1. Einführung
Rz. 168
Vielfach hat der Vermächtnisnehmer die Schwierigkeit, dass er den Beschwerten – dies kann neben dem Erben auch der Hauptvermächtnisnehmer sein –, der das Vermächtnis erfüllen muss, nicht feststellen kann. Grund hierfür könnte sein, dass die Erben unbekannt sind bzw. aus der letztwilligen Verfügung nicht eindeutig hervorgeht, wer Erbe geworden ist. Der Vermächtnisnehmer kann dann zwar einen Erbscheinsantrag stellen, hat jedoch das Kostenrisiko des Erbscheinsverfahrens zu tragen. Weiterer Nachteil ist, dass der Erbschein nicht in materieller Rechtskraft erwächst. Auch bei einer Erbenfeststellungsklage trägt der Vermächtnisnehmer das hohe Prozess- und Kostenrisiko, da die Darlegung der Passivlegitimation ihm obliegt. In diesen Fallgestaltungen hat der Vermächtnisnehmer die Möglichkeit der Beantragung einer Nachlasspflegschaft bzw. einer Klagepflegschaft. Die Anordnung der Nachlasspflegschaft steht im Ermessen des Nachlassgerichts, die Klagepflegschaft ist zwingend beim Vorliegen aller Voraussetzungen anzuordnen.
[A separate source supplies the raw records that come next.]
#[export] Instance outcome_ret : MRet outcome := λ A a, Done a.
#[export] Instance outcome_bind : MBind outcome := λ A B f m,
  match m with Done a => f a | Err e => Err e | Panic => Panic end.

Definition ok_or {A} (o : option A) (e : FixParseError) : outcome A :=
  match o with Some a => Done a | None => Err e end.
(** [if bad { return Err(e) }] *)
Definition reject (bad : bool) (e : FixParseError) : outcome unit := if bad then Err e else Done tt.
(** A condition whose failure is a panic. *)
Definition guard (ok : bool) : outcome unit := if ok then Done tt else Panic.

Abbreviation field := (Z * bytes)%type.

(** The loop over [text.split(SOH)]. *)
Fixpoint parse_fields (segments : list bytes) : outcome (list field) :=
  match segments with
  | [] => Done []
  | s :: segments =>
      match s with
      | [] => parse_fields segments
      | _ =>
          '(tag_str, value) ← ok_or (split_once EQUALS s) MissingDelimiter;
          tag ← ok_or (parse_uint 32 tag_str) (InvalidTag tag_str);
          fields ← parse_fields segments;
          Done ((tag, value) :: fields)
      end
  end.

(** The closure [get]: the first field with the tag. *)
Definition get (fields : list field) (tag : Z) : option bytes :=
  snd <$> List.find (λ f, f.1 =? tag) fields.

(** The loop over the required tags. *)
Fixpoint require_tags (fields : list field) (tags : list Z) : outcome unit :=
  match tags with
  | [] => Done tt
  | t :: tags => _ ← ok_or (get fields t) (MissingRequiredTag t); require_tags fields tags
  end.

Definition marker : bytes := SOH :: str "10=".

Definition validate_and_parse_fields (raw : bytes) : outcome (list field) :=
  _ ← reject (negb (utf8_ok raw)) NotUtf8;
  let text := raw in
  _ ← reject (bool_decide (text = [])) EmptyMessage;
  let soh_positions := match_indices SOH 0 text in
  _ ← reject (length soh_positions <? 3)%nat MissingDelimiter;
  marker_pos ← ok_or (rfind marker text) (MissingRequiredTag TAG_CHECKSUM);
  let computed := wrapping_sum (take (S marker_pos) text) in
  let value_start := (marker_pos + length marker)%nat in
  _ ← reject (length text <? value_start + 3)%nat MalformedChecksumField;
  _ ← guard (is_char_boundary text value_start && is_char_boundary text (value_start + 3));
  let checksum_str := take 3 (drop value_start text) in
  declared ← ok_or (parse_uint 32 checksum_str) MalformedChecksumField;
  let declared_checksum := declared mod 256 in
  _ ← reject (negb (declared_checksum =? computed)) (ChecksumMismatch declared_checksum computed);
  fields ← parse_fields (split SOH text);
  _ ← reject ((length fields <? 2)%nat || negb (default 0 (fields.*1 !! 0%nat) =? TAG_BEGIN_STRING))
        (MissingRequiredTag TAG_BEGIN_STRING);
  _ ← reject (negb (default 0 (fields.*1 !! 1%nat) =? TAG_BODY_LENGTH)) (MissingRequiredTag TAG_BODY_LENGTH);
  let body_start := S (default 0%nat (soh_positions !! 1%nat)) in
  declared_body_len ← ok_or (parse_uint 64 (default [] (fields.*2 !! 1%nat))) (MalformedField TAG_BODY_LENGTH);
  _ ← guard (body_start <=? marker_pos)%nat;
  let actual_body_len := Z.of_nat (marker_pos - body_start + 1) in
  _ ← reject (negb (declared_body_len =? actual_body_len))
        (BodyLengthMismatch declared_body_len actual_body_len);
  msg_type ← ok_or (get fields TAG_MSG_TYPE) (MissingRequiredTag TAG_MSG_TYPE);
  _ ← reject (negb (bool_decide (msg_type = str "D"))) (UnexpectedMsgType msg_type);
  _ ← require_tags fields [TAG_CL_ORD_ID; TAG_SYMBOL; TAG_SIDE; TAG_ORDER_QTY; TAG_ORD_TYPE];
  _ ← reject (bool_decide (get fields TAG_ORD_TYPE = Some (str "2")) && bool_decide (get fields TAG_PRICE = None))
        (MissingRequiredTag TAG_PRICE);
  Done fields.

(** [collect] into a [HashMap]: a later field replaces an earlier one. *)
Definition to_map (fields : list field) : gmap Z bytes :=
  fold_left (λ m f, <[f.1 := f.2]> m) fields ∅.

Definition parse_naive (raw : bytes) : outcome (gmap Z bytes) :=
  fields ← validate_and_parse_fields raw; Done (to_map fields).

(** A [FixField] is the pair of its tag and value. *)
Definition parse_zero_copy (raw : bytes) : outcome (list field) :=
  fields ← validate_and_parse_fields raw; Done fields.

(** ** The builder *)

Record NewOrderSingleFields := {
  seq_num : Z;
  cl_ord_id : bytes;
  symbol : bytes;
  side : bytes;        (* one char, as its UTF-8 bytes *)
  order_qty : Z;
  ord_type : bytes;    (* one char *)
  price : option float;
}.

Definition build_new_order_single (f : NewOrderSingleFields) : bytes :=
  let body := str "35=D" ++ [SOH] in
  let body := body ++ str "49=SENDER" ++ [SOH] in
  let body := body ++ str "56=TARGET" ++ [SOH] in
  let body := body ++ str "34=" ++ show (seq_num f) ++ [SOH] in
  let body := body ++ str "52=20260101-00:00:00" ++ [SOH] in
  let body := body ++ str "11=" ++ cl_ord_id f ++ [SOH] in
  let body := body ++ str "55=" ++ symbol f ++ [SOH] in
  let body := body ++ str "54=" ++ side f ++ [SOH] in
  let body := body ++ str "38=" ++ show (order_qty f) ++ [SOH] in
  let body := body ++ str "40=" ++ ord_type f ++ [SOH] in
  let body := match price f with Some p => body ++ str "44=" ++ show_fixed2 p ++ [SOH] | None => body end in
  let body := body ++ str "59=0" ++ [SOH] in
  let message := str "8=FIX.4.2" ++ [SOH] ++ str "9=" ++ show (Z.of_nat (length body)) ++ [SOH] in
  let message := message ++ body in
  let checksum := wrapping_sum message in
  message ++ str "10=" ++ show_padded 3 checksum ++ [SOH].

Definition sample_fields : NewOrderSingleFields :=
  {| seq_num := 1; cl_ord_id := str "ORDER1"; symbol := str "ESZ5"; side := str "1"; order_qty := 10;
     ord_type := str "2"; price := Some (dyadic 4800 0) |}.

(** ** Malformed messages that panic *)

(** Two malformed messages make the parser panic, although malformed input
    is meant to be rejected with an error: a message with an empty body and a
    correct checksum, where the computation of the body length goes below zero;
    and a valid UTF-8 text whose checksum field is two digits and a two-byte
    character, where the slice of three bytes ends inside the character. *)
Theorem fix_malformed_panics :
  let empty_body := str "8=FIX.4.2" ++ [SOH] ++ str "9=0" ++ [SOH] ++ str "10=198" ++ [SOH] in
  let split_char := str "8=FIX.4.2" ++ [SOH] ++ str "9=0" ++ [SOH] ++ str "10=19" ++ [xc3; xa9] ++ [SOH] in
  wrapping_sum (str "8=FIX.4.2" ++ [SOH] ++ str "9=0" ++ [SOH]) = 198 ∧
  parse_naive empty_body = Panic ∧ parse_zero_copy empty_body = Panic ∧
  utf8_ok split_char = true ∧ parse_naive split_char = Panic ∧ parse_zero_copy split_char = Panic.
Proof. split_and!; vm_compute; reflexivity. Qed.

(** ** Corruption *)

Lemma marker_ne : marker ≠ [].
Proof. done. Qed.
Anschließend kann der Anspruch gegenüber dem Nachlasspfleger durchgesetzt werden.
Praxishinweis
Es sollte der Antrag auf Anordnung der Nachlasspflegschaft mit der hilfsweisen Stellung des Antrags auf Klagepflegschaft verbunden werden.
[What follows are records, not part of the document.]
(** [_mark_dirty] on a range inside a region of whole lines returns with a
    mask over the region's lines, made of the old bits and the lines of
    [loc], [loc + LINE_SIZE], ... below the end of the range. *)
Lemma mark_dirty_result (s : State) (loc n : Z) :
  params_ok ->
  PX4_STORAGE_SIZE = PX4_STORAGE_NUM_LINES * PX4_STORAGE_LINE_SIZE ->
  0 <= _dirty_mask (obj s) < 2 ^ PX4_STORAGE_NUM_LINES ->
  0 <= loc -> 0 <= n -> loc + n <= PX4_STORAGE_SIZE ->
  exists m,
    _mark_dirty loc n s = Ok (tt, mkState (set_dirty_mask m (obj s)) (world s)) /\
    0 <= m < 2 ^ PX4_STORAGE_NUM_LINES /\
    forall j, 0 <= j ->
      Z.testbit m j = true <->
      (Z.testbit (_dirty_mask (obj s)) j = true \/
       exists k, 0 <= k /\ loc + k * PX4_STORAGE_LINE_SIZE < loc + n /\
                 j = Z.shiftr (loc + k * PX4_STORAGE_LINE_SIZE) PX4_STORAGE_LINE_SHIFT).
Proof.
  intros [Hs HN Hu16 _] Hwhole Hmask Hloc Hn Hin.
  pose proof (line_size_pos Hs) as Hl.
  assert (H32 : 2 ^ PX4_STORAGE_NUM_LINES <= 2 ^ 32)
    by (apply Z.pow_le_mono_r; lia).
  assert (Hu32 : is_u32 (_dirty_mask (obj s))) by (unfold is_u32; lia).
  assert (Hw : u16 (loc + n) = loc + n).
  { unfold u16, wrap. apply Z.mod_small. lia. }
  assert (Hlines : forall x, loc <= x < loc + n ->
            0 <= Z.shiftr x PX4_STORAGE_LINE_SHIFT < PX4_STORAGE_NUM_LINES).
  { intros x Hx. apply line_in_region; [assumption | assumption | lia]. }
  destruct (mark_dirty_loop_returns mark_dirty_fuel (_dirty_mask (obj s)) loc
              (loc + n) Hs Hloc) as (m & Hm);
    [lia | unfold mark_dirty_fuel; lia |].
  assert (Hlines32 : forall x, loc <= x < loc + n ->
            Z.shiftr x PX4_STORAGE_LINE_SHIFT < 32).
  { intros x Hx. specialize (Hlines x Hx). lia. }
  destruct (mark_dirty_loop_bits mark_dirty_fuel (_dirty_mask (obj s)) loc
              (loc + n) m Hs Hu32 Hloc ltac:(lia) Hlines32 Hm) as [Hm32 Hbits].
  exists m. split.
  { unfold _mark_dirty, bind, get_obj, modify_obj. cbn zeta.
    rewrite Hw, Hm. reflexivity. }
  split; [| exact Hbits].
  split; [apply Hm32 |]. apply bits_below; [lia | apply Hm32 |].
  intros j Hj. destruct (Z.testbit m j) eqn:Eb; [| reflexivity].
  apply Hbits in Eb; [| lia].
  destruct Eb as [Hb | (k & Hk & Hklt & Hkj)].
  - rewrite (below_bits _ PX4_STORAGE_NUM_LINES j Hmask) in Hb by lia.
    discriminate.
  - assert (Hx : loc <= loc + k * PX4_STORAGE_LINE_SIZE < loc + n) by nia.
    specialize (Hlines _ Hx). lia.
Qed.

(** X12.  What [_mark_dirty] does for a range inside a region of whole
    lines.  It returns, changes nothing but the mask and sets no bit
    outside the region's lines; no dirty bit is lost; the line of the
    first byte is marked; every line newly marked holds a byte of the
    range; and when the range begins on a line boundary every line that
    holds a byte of the range is marked. *)
Theorem mark_dirty_in_range (s : State) (loc n : Z) :
  params_ok ->
  PX4_STORAGE_SIZE = PX4_STORAGE_NUM_LINES * PX4_STORAGE_LINE_SIZE ->
  0 <= _dirty_mask (obj s) < 2 ^ PX4_STORAGE_NUM_LINES ->
  0 <= loc -> 0 <= n -> loc + n <= PX4_STORAGE_SIZE ->
  exists m,
    _mark_dirty loc n s = Ok (tt, mkState (set_dirty_mask m (obj s)) (world s)) /\
    0 <= m < 2 ^ PX4_STORAGE_NUM_LINES /\
    (forall j, 0 <= j -> Z.testbit (_dirty_mask (obj s)) j = true ->
               Z.testbit m j = true) /\
    (0 < n -> Z.testbit m (Z.shiftr loc PX4_STORAGE_LINE_SHIFT) = true) /\
    (forall j, 0 <= j -> Z.testbit m j = true ->
       Z.testbit (_dirty_mask (obj s)) j = true \/
       exists x, loc <= x < loc + n /\ j = Z.shiftr x PX4_STORAGE_LINE_SHIFT) /\
    (loc mod PX4_STORAGE_LINE_SIZE = 0 ->
     forall x, loc <= x < loc + n ->
       Z.testbit m (Z.shiftr x PX4_STORAGE_LINE_SHIFT) = true).
Proof.
  intros Hp Hwhole Hmask Hloc Hn Hin.
  destruct (mark_dirty_result s loc n Hp Hwhole Hmask Hloc Hn Hin)
    as (m & Hrun & Hm & Hbits).
  destruct Hp as [Hs HN Hu16 _]. pose proof (line_size_pos Hs) as Hl.
  exists m. split; [exact Hrun |]. split; [exact Hm |].
  split.
  { intros j Hj Hb. apply Hbits; [exact Hj | left; exact Hb]. }
  split.
  { intros Hpos. apply Hbits; [apply Z.shiftr_nonneg; exact Hloc |].
    right. exists 0. rewrite Z.mul_0_l, Z.add_0_r. repeat split; lia. }
  split.
  { intros j Hj Hb. apply Hbits in Hb; [| exact Hj].
    destruct Hb as [Hb | (k & Hk & Hklt & Hkj)]; [left; exact Hb |].
    right. exists (loc + k * PX4_STORAGE_LINE_SIZE). split; [nia | exact Hkj]. }
  intros Haligned x Hx.
  assert (Hline : 0 <= Z.shiftr x PX4_STORAGE_LINE_SHIFT)
    by (apply Z.shiftr_nonneg; lia).
  apply Hbits; [exact Hline |]. right.
  rewrite !line_of in * by exact Hs.
  assert (Hq : loc = PX4_STORAGE_LINE_SIZE * (loc / PX4_STORAGE_LINE_SIZE)).
  { assert (Hne : PX4_STORAGE_LINE_SIZE <> 0) by lia.
    pose proof (Z.div_mod loc PX4_STORAGE_LINE_SIZE Hne). lia. }
  assert (Hmono : loc / PX4_STORAGE_LINE_SIZE <= x / PX4_STORAGE_LINE_SIZE)
    by (apply Z.div_le_mono; lia).
  pose proof (Z.mul_div_le x PX4_STORAGE_LINE_SIZE Hl) as Hfloor.
  exists (x / PX4_STORAGE_LINE_SIZE - loc / PX4_STORAGE_LINE_SIZE).
  assert (Hval : loc + (x / PX4_STORAGE_LINE_SIZE - loc / PX4_STORAGE_LINE_SIZE)
                       * PX4_STORAGE_LINE_SIZE
                 = x / PX4_STORAGE_LINE_SIZE * PX4_STORAGE_LINE_SIZE) by nia.
  split; [lia |]. rewrite Hval. split; [nia |].
  rewrite line_of by exact Hs. rewrite Z.div_mul by lia. reflexivity.
Qed.

End MarkFacts.

(** ** The store between operations *)

Section SoundnessFacts.

Context {params : StorageParams}.

Lemma land_clears (mask x : Z) :
  is_u32 mask ->
  is_u32 (Z.land mask x) /\
  forall j, Z.testbit (Z.land mask x) j = true -> Z.testbit mask j = true.
Proof.
  intros Hm.
  assert (Hbits : forall j, Z.testbit (Z.land mask x) j = true ->
                            Z.testbit mask j = true).
  { intros j. rewrite Z.land_spec. intros H.
    apply andb_true_iff in H. apply H. }
  split; [| exact Hbits].
  assert (H0 : 0 <= Z.land mask x) by (apply Z.land_nonneg; left; apply Hm).
  split; [exact H0 |]. apply bits_below; [lia | exact H0 |].
  intros j Hj. destruct (Z.testbit (Z.land mask x) j) eqn:E; [| reflexivity].
  apply Hbits in E. rewrite (below_bits mask 32 j) in E; [discriminate | exact Hm | lia].
Qed.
2. Nachlasspflegschaft (§ 1960 Abs. 2 BGB)
Rz. 169
Der Antrag auf Anordnung der Nachlasspflegschaft empfiehlt sich, wenn Streit über die Wirksamkeit der letztwilligen Verfügung besteht, der Erbe unbekannt oder die Erbschaft noch nicht angenommen worden ist. Fehlt das erforderliche Sicherungsbedürfnis, weil der Nachlass bereits in Besitz genommen worden ist, wird der Antrag abgelehnt werden. Für diesen Fall empfiehlt es sich, bereits hilfsweise den Antrag auf Klagepflegschaft zu stellen, damit kein erneutes Verfahren eingeleitet werden muss.
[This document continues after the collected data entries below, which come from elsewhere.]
(** Invariant of every airplane of a trial, in both variants. *)
Record wf_plane (a : Airplane) : Prop := mk_wf {
  wf_rate : fuelRate a = 1;
  wf_number : planeNumber a <> 0;
  wf_alt_hi : altitude a <= 80;
  wf_alt_lo : 0 <= altitude a;
  wf_alt_pos : landed a = false -> 1 <= altitude a;
  wf_crashed : crashed a = true -> fuel a <= 0 /\ landing a = false /\ landed a = false;
  wf_landing : landing a = true -> altitude a <= fuel a;
  wf_landed : landed a = true -> 0 <= fuel a
}.

(** In the single-runway variant a landed airplane is never landing. *)
Definition wf_single (a : Airplane) : Prop :=
  wf_plane a /\ (landed a = true -> landing a = false).

(** The state of a fresh trial. *)
Definition world0 (runNumber : Z) (control : bool) : World :=
  mkWorld (Simulation_init runNumber control) O.

(** The fields of an airplane the claims speak about. *)
Definition flags (a : Airplane) : Z * Z * bool * bool * bool :=
  (fuel a, altitude a, landing a, landed a, crashed a).

(** The two programs of the repository. *)
Inductive Variant : Type := SingleRunway | MultiRunway.

Definition tick_of (v : Variant) : RandomSource -> World -> World :=
  match v with
  | SingleRunway => Single.tick
  | MultiRunway => Multi.tick
  end.

(** The array after the scan of a frame, and the scan's [lowestAirplane]. *)
Definition scanned_store (v : Variant) (control : bool) (l : list Airplane)
    : list Airplane :=
  match v with
  | SingleRunway => Single.store (Single.scan l)
  | MultiRunway => Multi.store (Multi.scan control l)
  end.

Definition best_candidate (v : Variant) (control : bool) (l : list Airplane) : Ref :=
  match v with
  | SingleRunway => Single.lowestAirplane (Single.scan l)
  | MultiRunway => Multi.lowestAirplane (Multi.scan control l)
  end.

(** The array after the whole frame. *)
Definition frame_result (v : Variant) (control : bool) (l : list Airplane)
    : list Airplane :=
  match v with
  | SingleRunway => Single.arbitrate control (Single.scan l)
  | MultiRunway => Multi.arbitrate control (Multi.scan control l)
  end.

(** [run] of either program. *)
Definition run_of (v : Variant) (rnd : RandomSource) (gas : nat) (s : Simulation)
    (crashTally : CrashTally) : option (World * CrashTally) :=
  match v with
  | SingleRunway => Single.run rnd gas s crashTally
  | MultiRunway => Multi.run rnd gas s crashTally
  end.

(** A trial after [n] frames. *)
Definition trial (v : Variant) (rnd : RandomSource) (runNumber : Z)
    (control : bool) (n : nat) : World :=
  frames (tick_of v rnd) n (world0 runNumber control).

(** The airplanes a frame of the trial scans: those of the trial after [n]
    frames, and the one spawned at the start of frame [n + 1], if any. *)
Definition scanned_airplanes (v : Variant) (rnd : RandomSource) (runNumber : Z)
    (control : bool) (n : nat) : list Airplane :=
  airplanes (sim (tick_begin rnd (trial v rnd runNumber control n))).

(** The eligibility that describes each scan's candidates. *)
Definition eligible_of (v : Variant) : Airplane -> bool :=
  match v with
  | SingleRunway => unlanded_with_80
  | MultiRunway => waiting_with_fuel
  end.

Definition set_runNumber (r : Z) (w : World) : World :=
  mkWorld (mkSimulation (airplanes (sim w)) (frameNumber (sim w))
                        (framerate (sim w)) r (control (sim w)))
          (calls w).

(** ** Concrete trials used as examples *)

(** Six airplanes with 500 liters arrive on frames 1 to 6, a seventh with 100
    liters on frame 7. *)
Definition draws_six_then_low : RandomSource :=
  draws_of (concat (repeat (spawn_with 500) 6) ++ spawn_with 100).

(** One airplane with 100 liters arrives on frame 1, nothing until frame 81,
    then six airplanes with 300 liters on frames 82 to 87. *)
Definition draws_one_then_six : RandomSource :=
  draws_of (spawn_with 100 ++ concat (repeat no_spawn 80)
            ++ concat (repeat (spawn_with 300) 6)).

(** Airplanes with 200 and then 300 liters arrive on frames 1 and 2. *)
Definition draws_low_then_high : RandomSource :=
  draws_of (spawn_with 200 ++ spawn_with 300).

(** Airplanes with 300, 200, 250 and 280 liters arrive on frames 1 to 4. *)
Definition draws_four : RandomSource :=
  draws_of (spawn_with 300 ++ spawn_with 200 ++ spawn_with 250 ++ spawn_with 280).

(** The claim that a bad configuration is refused, for a constructor call
    that passes a runway count and a spawn probability after the two declared
    arguments. *)
Definition invalid_configuration (runwayCount spawnProbability : Q) : Prop :=
  (runwayCount <= 0)%Q \/ (spawnProbability < 0)%Q \/ (1 < spawnProbability)%Q.

(** Loop invariant of the candidate search after [k] airplanes were
    scanned, over the array [l] as it was when the scan began: [r] is the
    first candidate of minimal fuel (after its tick) among the first [k]. *)
Definition scan_best (cand : Airplane -> bool) (l : list Airplane) (k : nat)
    (r : Ref) : Prop :=
  match r with
  | Plane i =>
      (i < k)%nat /\ exists a0, l !! i = Some a0 /\ cand a0 = true /\
        forall j b0, (j < k)%nat -> l !! j = Some b0 -> cand b0 = true ->
          fuel (frame_step a0) <= fuel (frame_step b0) /\
          ((j < i)%nat -> fuel (frame_step a0) < fuel (frame_step b0))
  | Literal f =>
      f = Infinity /\
      forall j b0, (j < k)%nat -> l !! j = Some b0 -> cand b0 = false
  end.

(** The array during a scan: the first [k] airplanes have had their frame
    step, the others are untouched. *)
Definition scanned_upto (l : list Airplane) (k : nat) (store : list Airplane)
    : Prop :=
  (forall j, (j < k)%nat -> store !! j = frame_step <$> l !! j) /\
  (forall j, (k <= j)%nat -> store !! j = l !! j).

(** Loop invariant of the single-runway scan for [landingPlane]: the last
    of the first [k] airplanes that is landing after its frame step, or the
    [{}] literal when none is. *)
Definition last_lander (l : list Airplane) (k : nat) (r : Ref) : Prop :=
  match r with
  | Plane j =>
      (j < k)%nat /\ exists b0, l !! j = Some b0 /\ landing (frame_step b0) = true /\
        forall j' c0, (j < j' < k)%nat -> l !! j' = Some c0 ->
          landing (frame_step c0) = false
  | Literal f =>
      f = NaN /\
      forall j b0, (j < k)%nat -> l !! j = Some b0 -> landing (frame_step b0) = false
  end.

Definition is_plane (r : Ref) : bool :=
  match r with Plane _ => true | Literal _ => false end.

(** ** Notions used for the rest of the code *)

(** A value [Math.random()] can return: at least 0 and below 1. *)
Definition unit_draw (r : Q) : Prop := (0 <= r)%Q /\ (r < 1)%Q.

(** A random source all of whose draws are in [0, 1). *)
Definition valid_draws (rnd : RandomSource) : Prop := forall k, unit_draw (rnd k).

(** A source that returns 1/2 for ever: nothing spawns. *)
Definition draws_half : RandomSource := fun _ => (1 # 2)%Q.

(** The scan's candidate test of each variant. *)
Definition cand_of (v : Variant) : Airplane -> bool :=
  match v with
  | SingleRunway => Single_cand
  | MultiRunway => Multi_cand
  end.

(** What a whole frame can make of the airplane [a0] it scans: its frame
    step, with [landing] raised if it is a candidate, or (single-runway
    only) lowered if it is landing with 81 liters above its altitude. *)
Definition frame_outcome (v : Variant) (a0 a' : Airplane) : Prop :=
  a' = frame_step a0 \/
  (cand_of v a0 = true /\ a' = set_landing true (frame_step a0)) \/
  (v = SingleRunway /\ landing (frame_step a0) = true /\
   81 + altitude (frame_step a0) <= fuel (frame_step a0) /\
   a' = set_landing false (frame_step a0)).

(** Facts about the fuel and altitude of an airplane of a trial. *)
Definition fuel_ok (a : Airplane) : Prop :=
  0 <= fuel a <= 999 /\
  (crashed a = true -> fuel a = 0) /\
  (crashed a = false -> landed a = false -> 1 <= fuel a).

Definition altitude_ok (a : Airplane) : Prop :=
  0 <= altitude a <= 80 /\
  (landed a = true <-> altitude a = 0).

(** An airplane that occupies a runway: landing and not landed yet. *)
Definition active (a : Airplane) : bool := landing a && negb (landed a).

Definition count_active (l : list Airplane) : nat :=
  length (List.filter active l).

(** An airplane that the multi-runway scan counts as landing, in terms of
    its state when the scan begins. *)
Definition Multi_lander (a0 : Airplane) : bool :=
  negb (landed a0) && landing (Airplane_tick a0).

(** The indices below [k] of the airplanes of [l] that satisfy [g]. *)
Definition indices_where (g : Airplane -> bool) (l : list Airplane) (k : nat)
    : list nat :=
  List.filter (fun i => match l !! i with Some a0 => g a0 | None => false end)
              (seq 0 k).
3. Klagepflegschaft (§ 1961 BGB)
Rz. 170
Nach § 1958 BGB kann vor der Annahme der Erbschaft ein Anspruch gegenüber den Erben nicht gerichtlich geltend gemacht werden. Für diese Fallgestaltung eröffnet die Klagepflegschaft die Möglichkeit der gerichtlichen Geltendmachung. Man bedenke, wenn der Erbe im Ausland wohnt, hat dieser sechs Monate Zeit, um die Erbschaft anzunehmen. Die Klagepflegschaft findet ebenfalls für den inländischen Nachlass eines ausländischen Erblassers Anwendung. Dieselben Grundsätze haben Geltung beim Versterben eines Miterben in einer ungeteilten Erbengemeinschaft und dessen Rechtsnachfolger steht noch nicht fest. Nach dem Wortlaut des § 1961 BGB ist die gerichtliche Geltendmachung Anspruchsvoraussetzung. Der Vermächtnisnehmer kann dabei vorher die außergerichtliche Erfüllung des Vermächtnisanspruchs anstreben. Lehnt der Nachlasspfleger dies jedoch ab, ist der Vermächtnisnehmer zur Klageerhebung gezwungen. Die gerichtliche Geltendmachung umfasst auch das Zwangsvollstreckungsverfahren, die Teilungsversteigerung nach den Vorschriften der §§ 189 ff. ZVG und die Maßnahmen des einstweiligen Rechtsschutzes. Einzige Verteidigungsmöglichkeit des Nachlasspflegers ist die sog. Drei-Monats-Einrede. Er muss jedoch die Auskunftsansprüche erfüllen und der Nachlass muss liquide sein. Die Einrede ist jedoch kein Prozesshindernis, sondern führt nur zum Vorbehalt der beschränkten Erbenhaftung im Urteil.